Dérangeante gâterie livresque que nous offre François Forestier. Le journaliste / romancier s’est très correctement occupé de deux icônes de la vie d’après-guerre américaine. Histoire très prenante avec quelques savoureuses anecdotes (le dos de la robe de Marilyn -chantant pour Kennedy- qui a complètement craqué par exemple)
Il était une fois…
Deux êtres hors du commun, deux univers durs qui se télescopent le temps d’une idylle. Marilyn et JFK, c’est une liaison d’une décennie entre une star qui a superbement explosé en plein vol et un animal politique qui a encore
plus mal fini. [Pour la petite histoire, l'image de couverture est la dernière photographie de Marilyn, qui en 1962 chantait le happy birthday à Kennedy]
L’auteur s’est attaqué à un gros morceau et a, à mon humble avis, réussi l’amalgame de l’autorité (du documentaire) et du charme (concernant le style).
Ce fut un pur plaisir de s’immerger dans l’ambiance des années 50 (et le début des sixties) grâce à deux protagonistes qui ne laissent pas indifférents. Le bordel ambiant entourant la belle Monroe et le priapique John est indescriptible et tiendra rapidement le lecteur en haleine. Rien que le début qui décrit l’assassinant de celui qui est alors le Président des USA donne le ton : ceci n’est pas un compte de fées. Mais pas du tout.

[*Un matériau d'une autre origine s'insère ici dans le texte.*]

(* ===== verification/JsonCodec.v ===== *)
(** * JsonCodec: the document as the JSON text [localStorage] holds

    [saveState] stores [JSON.stringify(state)] and [getInitialState] reads
    [JSON.parse(stored)] back (db.ts lines 19-34).  This file gives the
    document's JSON form ([encode_state]: every record as an object with
    the fields of [types.ts] in declaration order, an optional field left
    out when [undefined], as [JSON.stringify] leaves it out; every string
    enum as its string value) and the reading of a parsed value as a
    document ([decode_state]: a member is looked up by key, the last of
    duplicate keys winning as in [JSON.parse]).  [json_codec] is the codec
    of the real program: values are strings, [truthy] is JavaScript's
    truthiness of a string (non-empty), and its laws are the round trip of
    the text ([json_codec_roundtrip]).  [document_text_roundtrip] states
    it at the level of the code: on [localStorage] of JSON text,
    [saveState] then [getInitialState] gives the document back.  With
    [localStorage_storage] at
    [V := string] it is the browser's storage; every theorem of the
    development stated for a lawful storage and codec holds for it, and
    [fresh_run_json_refines] shows the program over JSON text answers as
    the in-memory document model does.

    A text that is valid JSON but not a document of this shape is read as
    no document ([decode_state] fails) and makes the method throw; the
    code would instead go on with the malformed object.  Members the data
    model does not have are ignored when reading and so are not written
    back. *)

From stdpp Require Import gmap.
From S2P Require Import Prelude Json Types Storage StateStore Users Purchases.
From S2P Require Import Items Transactions RedeemCodes Tickets Facade.

(** ** String enums *)

Definition role_text (r : UserRole) : string :=
  match r with UserRole.USER => "USER" | UserRole.ADMIN => "ADMIN" end.

Definition role_of_text (s : string) : option UserRole :=
  if String.eqb s "USER" then Some UserRole.USER
  else if String.eqb s "ADMIN" then Some UserRole.ADMIN
  else None.

Definition itemType_text (t : ItemType) : string :=
  match t with ItemType.INSTANT => "INSTANT" | ItemType.SEQUENTIAL => "SEQUENTIAL" end.

Definition itemType_of_text (s : string) : option ItemType :=
  if String.eqb s "INSTANT" then Some ItemType.INSTANT
  else if String.eqb s "SEQUENTIAL" then Some ItemType.SEQUENTIAL
  else None.

Definition txStatus_text (t : TransactionStatus) : string :=
  match t with
  | TransactionStatus.PENDING => "PENDING"
  | TransactionStatus.APPROVED => "APPROVED"
  | TransactionStatus.REJECTED => "REJECTED"
  end.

Toutefois se pose la question de l’aspect fictionnel de ce que le lecteur s’apprête à lire. Car Forestier est avant tout un journaliste qui s’est documenté comme un thésard. Son style de « journaleux » permet une lecture aisée et vivante, comme si on lisait un long article trash mais classe d’un énième tabloïd. Car l’auteur ne se prend pas pour un grand écrivain, sa fluidité décomplexée et sans tournures trop savantes fait mouche.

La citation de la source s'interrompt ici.